Friday, July 26, 2013

File Under: Why Me?

So I'm leaving work on my dinner break this evening, and I held the door for the patron behind me.  Mistake!

It is one of our regular patrons who has been coming in for years.  I don't think anything of it until he links arms with me.

Um, okay.  He's a bit older than me -- like 30 years.  I thought maybe he was having trouble walking, lost his balance, something like that.  But he doesn't let go of my arm once we get outside.

This is the conversation that follows:

Patron: What is that delicious smell?  Is that your perfume?

Me: *looks around, sees no one else in the vicinity*   Yes, I guess it is.

Patron:  I like it.  You smell really good.

Me: Thank you.

Patron:  It's different, kind of mysterious.

Me: Thanks.

Patron: Are you married?

*Now, in my head I start worrying a little bit.  We are drifting in to territory I do not want to cover with this man.  At the same time, I don't want to lie. *

Me: Nope.

We pause as I, thankfully, was parked on the opposite side of the parking lot.

Patron:  Okay, that's good to know.  Well, have a nice evening.

Me: You too.

What.  The.

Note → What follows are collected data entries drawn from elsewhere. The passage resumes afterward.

(* ===== verification/BrokerRedisBoard.v ===== *)
(** * BrokerRedisBoard: concurrent clients of the Redis repository

    Any number of processes call [RedisJobRepository] at once.  A history is a
    list of scripts, each with arguments some method computed from what its
    reads found in earlier stores of the history, however old and mixed; the
    scripts themselves are atomic.  The version of a job is what holds this
    together: a version names one record for ever, so a script that finds the
    version it was prepared for finds the record it was prepared from.  From
    that follow the refinement of the job board of [BrokerBoard] under every
    interleaving and what the board guarantees. *)

From S2P Require Import Prelude PyValue Broker BrokerRepo BrokerBoard BrokerScripts BrokerRedis.

Abbreviation get_member := BrokerRedis.get_member.

(** ** Commands *)

Inductive Command :=
  | KSubmit (key : string * string) (stored : JobRecord)
  | KReserve (a : ReserveArgs)
  | KCancel (jid : string) (p : JobPriority) (expected : Z) (record : JobRecord)
  | KReplace (job : JobRecord) (expected : Z) (attempt : option AttemptRecord)
  | KRequeue (a : RequeueArgs)
  | KRepair (a : RepairArgs)
  | KDrain (a : DrainArgs)
  | KRefresh (a : RefreshArgs)
  | KLease (name aid : string)
  | KAcquire (owner : string) (now ttl : time)
  | KRenew (owner : string) (token : Z) (now ttl : time)
  | KExpire (aid : string).
(* ===== verification/StageDispatch.v ===== *)
(** * StageDispatch: executing the stages of a pipeline

    Models [scripts/stage_dispatch.py]: the result of a stage, the context
    threaded through a pipeline, the synchronous [PipelineExecutor.execute] and
    the asynchronous [KreaPipelineExecutor.dispatch].  The provider call is a
    parameter with a state of its own, and an exception it raises other than
    [DispatchProviderError] ends the run.  Stages are the dicts the pipeline
    compiler emits, so their keys are fields here. *)

From stdpp Require Import pretty.
From S2P Require Import Prelude PyValue.

(** ** Data *)

Inductive StageStatus := ok | failed | skipped.
#[export] Instance StageStatus_eq_dec : EqDecision StageStatus.
Proof. solve_decision. Defined.

Record StageResult := mkStageResult {
  stage_id : string; kind : string; provider : string; status : StageStatus;
  result_data : data; error : string; retries : Z }.

Definition is_ok (r : StageResult) : bool := bool_decide (status r = ok).

Record StageDef := mkStageDef {
  sd_id : string; sd_kind : string; sd_provider : string; sd_params : data;
  sd_depends_on : list string; sd_retries : option Z }.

Hell.

None of the patrons who have asked me out at work are anyone I would consider dating.  Let us recount:

-- The dude who learned my schedule, wrote bad love poetry on the internet, was in and out of rehab, and tried to sell his belongings to a coworker.

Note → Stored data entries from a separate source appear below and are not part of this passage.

Definition blocked_result (s : StageDef) (dep : string) (r : StageResult) : StageResult :=
  skip_result s ("depends_on stage " +:+ py_repr_str dep +:+ " is " +:+ status_text (status r)).

(** The quality stages a stage depends on, one of which passed. *)
Definition qc_passed (map : list (string * StageResult)) (s : StageDef) : bool :=
  existsb (fun d => match dict_get map d with
                    | Some r => String.eqb (kind r) "qc" && is_true (dict_get (result_data r) "qc_pass")
                    | None => false
                    end) (sd_depends_on s).

Definition not_needed (s : StageDef) : StageResult := skip_result s "QC passed; correction not needed".

Section HttpExecutor.
Context {W : Type}.
(** The wrapped provider: the JSON one, or a declared flow. *)
Variable provider_dispatch : StageDef -> StageContext -> eff W StageResult.

Definition with_retries (r : StageResult) (n : Z) : StageResult :=
  mkStageResult (stage_id r) (kind r) (provider r) (status r) (result_data r) (error r) n.

(** The retry loop: [left] failures are still forgiven after [consumed].  The
    result, and whether the provider returned it. *)
Fixpoint http_attempts (left : nat) (bound : Z) (s : StageDef) (c : StageContext) (consumed : Z)
    : eff W (bool * StageResult) :=
  catch is_provider_error
    (r ← provider_dispatch s c; mret (true, with_retries r consumed))
    (fun e =>
       match left with
       | O => mret (false, failed_result s
                ("retries exhausted (" +:+ pretty bound +:+ "): " +:+ _redact_secrets (exn_text e)) (consumed + 1))
       | S left' => http_attempts left' bound s c (consumed + 1)
       end).

(** What a returned result does to the context: a failed quality verdict is
    recorded as evidence too. *)
Definition http_context (s : StageDef) (r : StageResult) (c : StageContext) : StageContext :=
  if is_ok r then _update_context_from_result (sd_id s) (sd_kind s) r c
  else if String.eqb (sd_kind s) "qc" then with_qc c (sd_id s) (result_data r)
  else c.

Definition http_retries (s : StageDef) : Z := default 3 (sd_retries s).

Record Dispatched := mkDispatched {
  d_context : StageContext; d_map : list (string * StageResult); d_results : list StageResult }.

--Another guy who was older than me, although probably the most normal of the group.  He really likes his Sci-Fi movies.

-- A teenager, and after I said no he wanted me to buy him beer.

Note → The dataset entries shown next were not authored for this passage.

(** What a dispatch logs for a stage outside every loop. *)
Lemma dispatched_logs sid fuel ex stages stage_defs c seeds K :
  well_named (default (defs_of stages) stage_defs) ->
  (forall lp, lp ∈ _loops ex -> outside sid lp) ->
  (forall s, s ∈ stages -> sd_id s = sid -> (calls sid s <= K)%nat) ->
  (forall ex' st c', delegate_depth c' = delegate_depth c + 1 ->
     match fuel with
     | O => True
     | S fuel' => spec (logs (delegate_depth c) sid) (dispatched fuel' ex' st None c' [])
                    (dispatched fuel' ex' st None c' []) 0 (fun _ => True)
     end) ->
  spec (logs (delegate_depth c) sid) (dispatched fuel ex stages stage_defs c seeds)
    (dispatched fuel ex stages stage_defs c seeds) (remaining sid (seeded_start c seeds) K) (fun _ => True).
Proof.
  intros Hnamed Hout HK Hch. set (n := delegate_depth c) in *.
  destruct fuel as [|fuel]; cbn [dispatch_fuel];
    (eapply (spec_then (logs n sid) (logs_trans n sid) (logs_mono n sid));
      [|intros d _; by apply (spec_ret _ (logs_refl n sid) (logs_mono n sid))]);
    (apply (rounds_spec rt _validate_service_endpoint float_of_str http_logged gpu_logged (logs n sid)
       (logs_refl n sid) (logs_trans n sid) (logs_mono n sid) n sid ex);
     [intros; by apply logging_logs|intros; by apply logging_logs| |
      intros k s Hk Hne Heq; apply Hne; rewrite <- Heq; by apply Hnamed|done|by apply seed_depth|done]).
  - intros. by apply (spec_lift _ (logs_refl n sid) (logs_mono n sid)).
  - intros ex' st c' _ _ Hc'. by apply Hch.
Qed.

(** A child only calls below its parent. *)
Lemma child_logs fuel ex stages c n sid :
  delegate_depth c = n + 1 ->
  spec (logs n sid) (dispatched fuel ex stages None c []) (dispatched fuel ex stages None c []) 0
    (fun _ => True).
Proof.
  revert ex stages c n sid. induction fuel as [|fuel IH]; intros ex stages c n sid Hn;
    set (other := unused ex (defs_of stages)); intros w; split_and!; try done;
    refine (logs_deeper n sid other _ _ _ _); rewrite <- Hn;
    (apply (dispatched_logs other _ ex stages None c [] (sum_list (calls other <$> stages)));
      [apply defs_of_named|intros lp; apply unused_loops|intros s Hs _; by apply calls_le_sum|]);
    intros ex' st c' Hc'; [done|by apply IH].
Qed.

-- The guy who needed help writing his resume, had a high school diploma, and was living in his car.

Those are the standouts in my memory.

T.G.I.F.

Wednesday, July 3, 2013

Santa and His What Now?

First, the briefest back-story  possible....

When I was little, my parents took my brother and I on a trip to The North Pole.  My Uncle John,  Aunt Robin, and my cousins went as well.  When we went to visit Santa he was on a break, and we got to see Mrs. Claus.

Apparently my dear brother was not going to tolerate that.  Later on in the day, he decided to go back and see Santa by himself, without telling anyone.  Not good when you are just a little guy.  We found him, eventually, hanging out with Santa, but not before my Aunt had started checking all of the ponds and water features, sure that he had fallen into one of them and drowned.

The point of this awesome story -- there is an amusement park in New York state for kids that is called The North Pole.  I even included the link above for your enjoyment.

Got it?  Good.  Keep that in mind as you read on.

My niece and nephew are here staying for a few weeks.  Here is a guide to the people involved in tonight's conversation:

L: My niece.  She is 10.
A: My nephew.  He is 5.
Mom:  My mother.  She would kill me if I listed her age.
Me:  That would be me.  And old enough.

This is the conversation that took place in the car earlier this evening.

A: I've never seen snow.
L: I have!
Mom: We know.
Me: Austin that's why you should tell your Daddy that you want to come visit in the winter!
L: For my birthday!!!!!
Me: I tried mailing you a can of snow for Christmas.  Did it work?
L: Sort of, but it didn't really feel like snow.

Kids are chatting in the back of the car...

Me: Maybe we should take him to The North Pole.  They had that cool ice pole thing that was there all year round!
Mom:  Did they have snow?  I don't remember.
Me: I remember Aunt Robin thought Brian had drowned somewhere.

A: I've been to the North Pole!
L: No you haven't!
A: Uh-huh!  I was there, and I saw Santa, and I was throwing snowballs at him and his midget clowns and...
Me:  Wait wait wait...what?  His midget clowns?!
A:  Yeah.  His midget clowns.
Me: You mean his elves?
A: Yeah -- his midget clowns.  The guys in the funny suits.  They hate children.

At this point I kind of checked out on the conversation.  I was laughing so hard about the "midget clowns" instead of elves that I never did hear why he thought that they hated children.